(* ===== verification/Components.v ===== *)
(** * Deleting and restoring components

    Model of [Component::delete_and_propagate] and [Component::restore_and_propagate]
    ([src/lib/dal/src/component.rs]) with the functions of
    [migrations/U0963__component_delete.sql], over the tables of [StandardModel]. A
    component is deleted with its node, their association and its edges; restoring takes
    the rows of the change set away, so that those of head are shown again.

    The functions of the database are stable: their queries see the tables as they were
    when they were called. *)

From S2P Require Import Prelude DalContext StandardModel ModelViews Associations.
From Stdlib Require Import NArith Strings.String Sorting.Sorted.
From stdpp Require Import base tactics list gmap strings.

(** ** Data *)

Inductive ComponentType : Set := AggregationFrame | Component | ConfigurationFrame.

#[global] Instance ComponentType_eq_dec : EqDecision ComponentType.
Proof. solve_decision. Defined.

Inductive ComponentError : Set :=
| ComponentProtected (id : N)
| FrameHasAttachedComponents
| InsideDeletedFrame (id parent : N)
| NodeNotFoundForComponent (id : N)
| NotFound (id : N)
| Socket
| StandardModelFailed (e : StandardModelError).

(** The tables that are written. *)
Record Diagram := {
  edges : Table;
  nodes : Table;
  components : Table;
  node_belongs_to_component : Table;
}.

(** Their columns, by the migrations; they have no checks, and no unique index besides that
    of ids. *)
Definition edges_table : Constraints := plain
  [("kind", is_text); ("head_node_id", is_ident); ("head_object_kind", is_text); ("head_object_id", is_ident); ("head_socket_id", is_ident);
   ("tail_node_id", is_ident); ("tail_object_kind", is_text); ("tail_object_id", is_ident); ("tail_socket_id", is_ident);
   ("creation_user_pk", or_null is_ident); ("deletion_user_pk", or_null is_ident); ("deleted_implicitly", is_bool)]%string.

Definition nodes_table : Constraints := plain
  [("kind", is_text); ("x", is_text); ("y", is_text); ("width", or_null is_text); ("height", or_null is_text)]%string.

Definition components_table : Constraints := plain
  [("kind", is_text); ("creation_user_pk", or_null is_ident); ("deletion_user_pk", or_null is_ident); ("needs_destroy", is_bool)]%string.

(** What other parts of the dal answer: the type of a component, whether it is protected
    and has a resource; the sockets of frames, towards the inside and towards the frame a
    component is in; the attribute values of a component behind a socket. *)
Record World := {
  get_type : N → ComponentType;
  get_protected : N → bool;
  has_resource : N → bool;
  frame_input : N → option N;
  frame_output : N → option N;
  socket_values : N → Value → list N;
}.

Section Components.
Context (w : World) (tenancy : option N) (v : Visibility.t) (now : N) (actor : option N) (made : string → N → N).

Definition model {A} (r : result StandardModelError A) : result ComponentError A :=
  match r with Ok a => Ok a | Err e => Err (StandardModelFailed e) end.

(** ** Deleting *)

Fixpoint for_each (f : N → Table → result StandardModelError Table) (l : list N) (t : Table) : result StandardModelError Table :=
  match l with
  | [] => Ok t
  | i :: l => t ← f i t; for_each f l t
  end.

(** An edge is deleted, because its component is. *)
Definition delete_implicitly (i : N) (t : Table) : result StandardModelError Table :=
  p ← delete_by_id tenancy v edges_table now (made "edges" i) i t;
  p ← update_by_id tenancy (Visibility.to_deleted p.1 v) edges_table now (made "edges" i) "deleted_implicitly" i (Bool true) p.2;
  Ok p.2.

Definition delete_row (con : Constraints) (table : string) (i : N) (t : Table) : result StandardModelError Table :=
  p ← delete_by_id tenancy v con now (made table i) i t; Ok p.2.

(** The user that deletes the component, if it is one. *)
Definition user (actor : option N) : Value := match actor with Some pk => Ident pk | None => Null end.

Definition delete_component (c : N) (t : Table) : result StandardModelError Table :=
  p ← delete_by_id tenancy v components_table now (made "components" c) c t;
  let deleted := Visibility.to_deleted p.1 v in
  p ← update_by_id tenancy deleted components_table now (made "components" c) "needs_destroy" c (Bool (has_resource w c)) p.2;
  p ← update_by_id tenancy deleted components_table now (made "components" c) "deletion_user_pk" c (user actor) p.2;
  Ok p.2.

Definition edges_from (v : Visibility.t) (c : N) (t : Table) : list (Key * Row) :=
  filter (λ e, column "tail_object_id" e.2 = Ident c) (model_view tenancy v t).

Definition edges_to (v : Visibility.t) (c : N) (t : Table) : list (Key * Row) :=
  filter (λ e, column "head_object_id" e.2 = Ident c) (model_view tenancy v t).

Definition nodes_of (v : Visibility.t) (c : N) (t : Table) : list (Key * Row) :=
  filter (λ e, column "belongs_to_id" e.2 = Ident c) (belongs_to_view tenancy v t).

Definition id_of (e : Key * Row) : N := key_id e.1.

(** The values behind the heads of edges. *)
Definition values_at_heads (es : list (Key * Row)) : list N :=
  es ≫= λ e, socket_values w (ident "head_object_id" e.2) (column "head_socket_id" e.2).

(** [component_delete_and_propagate_v1]: the values to update, and the tables. *)
Definition delete_and_propagate_v1 (c : N) (d : Diagram) : result StandardModelError (list N * Diagram) :=
  let outgoing := edges_from v c (edges d) in
  es ← for_each delete_implicitly (id_of <$> outgoing) (edges d);
  es ← for_each delete_implicitly (id_of <$> edges_to v c (edges d)) es;
  let associations := nodes_of v c (node_belongs_to_component d) in
  ns ← for_each (delete_row nodes_table "nodes") (object_id ∘ snd <$> associations) (nodes d);
  let con := belongs_to_table (check_id_in_table ns) (check_id_in_table (components d)) in
  nb ← for_each (delete_row con "node_belongs_to_component") (id_of <$> associations) (node_belongs_to_component d);
  cs ← delete_component c (components d);
  Ok (values_at_heads outgoing, {| edges := es; nodes := ns; components := cs; node_belongs_to_component := nb |}).

(** The edges by which components are in a frame. *)
Definition frame_has_children (c : N) (d : Diagram) : result ComponentError bool :=
  match has_many tenancy v (node_belongs_to_component d) (nodes d) c with
  | [] => Err (NodeNotFoundForComponent c)
  | _ =>
      match frame_input w c with
      | None => Err Socket
      | Some s => Ok (existsb (λ e, bool_decide (column "head_socket_id" e.2 = Ident s))
                        (filter (λ e, column "head_object_id" e.2 = Ident c ∨ column "tail_object_id" e.2 = Ident c)
                           (model_view tenancy v (edges d))))
      end
  end.

(** [Component::delete_and_propagate]: the values that the job updates, and the tables.
    The time of deletion among the values of the component is not modelled. *)
Definition delete_and_propagate (c : N) (d : Diagram) : result ComponentError (list N * Diagram) :=
  attached ← (if decide (get_type w c = Component) then Ok false else frame_has_children c d);
  if (attached : bool) then Err FrameHasAttachedComponents
  else if get_protected w c then Err (ComponentProtected c)
  else model (delete_and_propagate_v1 c d).

(** ** Restoring *)

(** [hard_delete_by_pk_v1]. *)
Definition drop_rows (rows : list (Key * Row)) (t : Table) : Table :=
  filter (λ e, row_pk e.2 ∉ row_pk ∘ snd <$> rows) t.

(** Rows that are deleted in the change set. *)
Definition deleted_here (e : Key * Row) : Prop :=
  row_deleted_at e.2 ≠ None ∧ key_change_set e.1 = Visibility.change_set_pk v.

#[export] Instance deleted_here_dec e : Decision (deleted_here e).
Proof. unfold deleted_here. apply _. Defined.

(** [component_restore_and_propagate_v1]. *)
Definition restore_and_propagate_v1 (c : N) (d : Diagram) : list N * Diagram :=
  let all := Visibility.to_deleted now v in
  let outgoing := filter deleted_here (edges_from all c (edges d)) in
  let incoming := filter deleted_here (edges_to all c (edges d)) in
  let associations := filter deleted_here (nodes_of all c (node_belongs_to_component d)) in
  let ns := filter (λ e, deleted_here e ∧ key_id e.1 ∈ object_id ∘ snd <$> associations) (model_view tenancy all (nodes d)) in
  let cs := filter (λ e, deleted_here e ∧ key_id e.1 = c) (model_view tenancy all (components d)) in
  (values_at_heads outgoing ++ (incoming ≫= λ e, socket_values w c (column "head_socket_id" e.2)),
   {| edges := drop_rows incoming (drop_rows outgoing (edges d));
      nodes := drop_rows ns (nodes d);
      components := drop_rows cs (components d);
      node_belongs_to_component := drop_rows associations (node_belongs_to_component d) |}).

(** The frame of which the edge to the component was deleted with one of them. *)
Definition deleted_parent (c : N) (d : Diagram) : option N :=
  s ← frame_output w c;
  (λ e, ident "head_object_id" e.2) <$>
    head (filter (λ e, column "tail_object_id" e.2 = Ident c ∧ column "tail_socket_id" e.2 = Ident s ∧
                       row_deleted_at e.2 ≠ None ∧ column "deleted_implicitly" e.2 = Bool true)
            (list_models tenancy (Visibility.to_deleted now v) Model (edges d))).

(** [Component::restore_and_propagate]: the component, the values that the job updates,
    and the tables. *)
Definition restore_and_propagate (c : N) (d : Diagram) : result ComponentError (option (Key * Row) * list N * Diagram) :=
  let all := Visibility.to_deleted now v in
  match get_by_id tenancy all Model (components d) c with
  | None => Err (NotFound c)
  | Some _ =>
      _ ← match deleted_parent c d with
          | None => Ok ()
          | Some p =>
              match get_by_id tenancy all Model (components d) p with
              | None => Err (NotFound p)
              | Some parent => if decide (row_deleted_at parent.2 = None) then Ok () else Err (InsideDeletedFrame c p)
              end
          end;
      let '(values, d) := restore_and_propagate_v1 c d in
      Ok (get_by_id tenancy v Model (components d) c, values, d)
  end.
End Components.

:: Task instructions ::
Of the entries above, transcribe exactly those lines that fall between the line containing "Definition user (actor" and the line containing "Definition frame_has_children (c", together with those two lines.

:: Problem solution ::
Definition user (actor : option N) : Value := match actor with Some pk => Ident pk | None => Null end.

Definition delete_component (c : N) (t : Table) : result StandardModelError Table :=
  p ← delete_by_id tenancy v components_table now (made "components" c) c t;
  let deleted := Visibility.to_deleted p.1 v in
  p ← update_by_id tenancy deleted components_table now (made "components" c) "needs_destroy" c (Bool (has_resource w c)) p.2;
  p ← update_by_id tenancy deleted components_table now (made "components" c) "deletion_user_pk" c (user actor) p.2;
  Ok p.2.

Definition edges_from (v : Visibility.t) (c : N) (t : Table) : list (Key * Row) :=
  filter (λ e, column "tail_object_id" e.2 = Ident c) (model_view tenancy v t).

Definition edges_to (v : Visibility.t) (c : N) (t : Table) : list (Key * Row) :=
  filter (λ e, column "head_object_id" e.2 = Ident c) (model_view tenancy v t).

Definition nodes_of (v : Visibility.t) (c : N) (t : Table) : list (Key * Row) :=
  filter (λ e, column "belongs_to_id" e.2 = Ident c) (belongs_to_view tenancy v t).

Definition id_of (e : Key * Row) : N := key_id e.1.

(** The values behind the heads of edges. *)
Definition values_at_heads (es : list (Key * Row)) : list N :=
  es ≫= λ e, socket_values w (ident "head_object_id" e.2) (column "head_socket_id" e.2).

(** [component_delete_and_propagate_v1]: the values to update, and the tables. *)
Definition delete_and_propagate_v1 (c : N) (d : Diagram) : result StandardModelError (list N * Diagram) :=
  let outgoing := edges_from v c (edges d) in
  es ← for_each delete_implicitly (id_of <$> outgoing) (edges d);
  es ← for_each delete_implicitly (id_of <$> edges_to v c (edges d)) es;
  let associations := nodes_of v c (node_belongs_to_component d) in
  ns ← for_each (delete_row nodes_table "nodes") (object_id ∘ snd <$> associations) (nodes d);
  let con := belongs_to_table (check_id_in_table ns) (check_id_in_table (components d)) in
  nb ← for_each (delete_row con "node_belongs_to_component") (id_of <$> associations) (node_belongs_to_component d);
  cs ← delete_component c (components d);
  Ok (values_at_heads outgoing, {| edges := es; nodes := ns; components := cs; node_belongs_to_component := nb |}).

(** The edges by which components are in a frame. *)
Definition frame_has_children (c : N) (d : Diagram) : result ComponentError bool :=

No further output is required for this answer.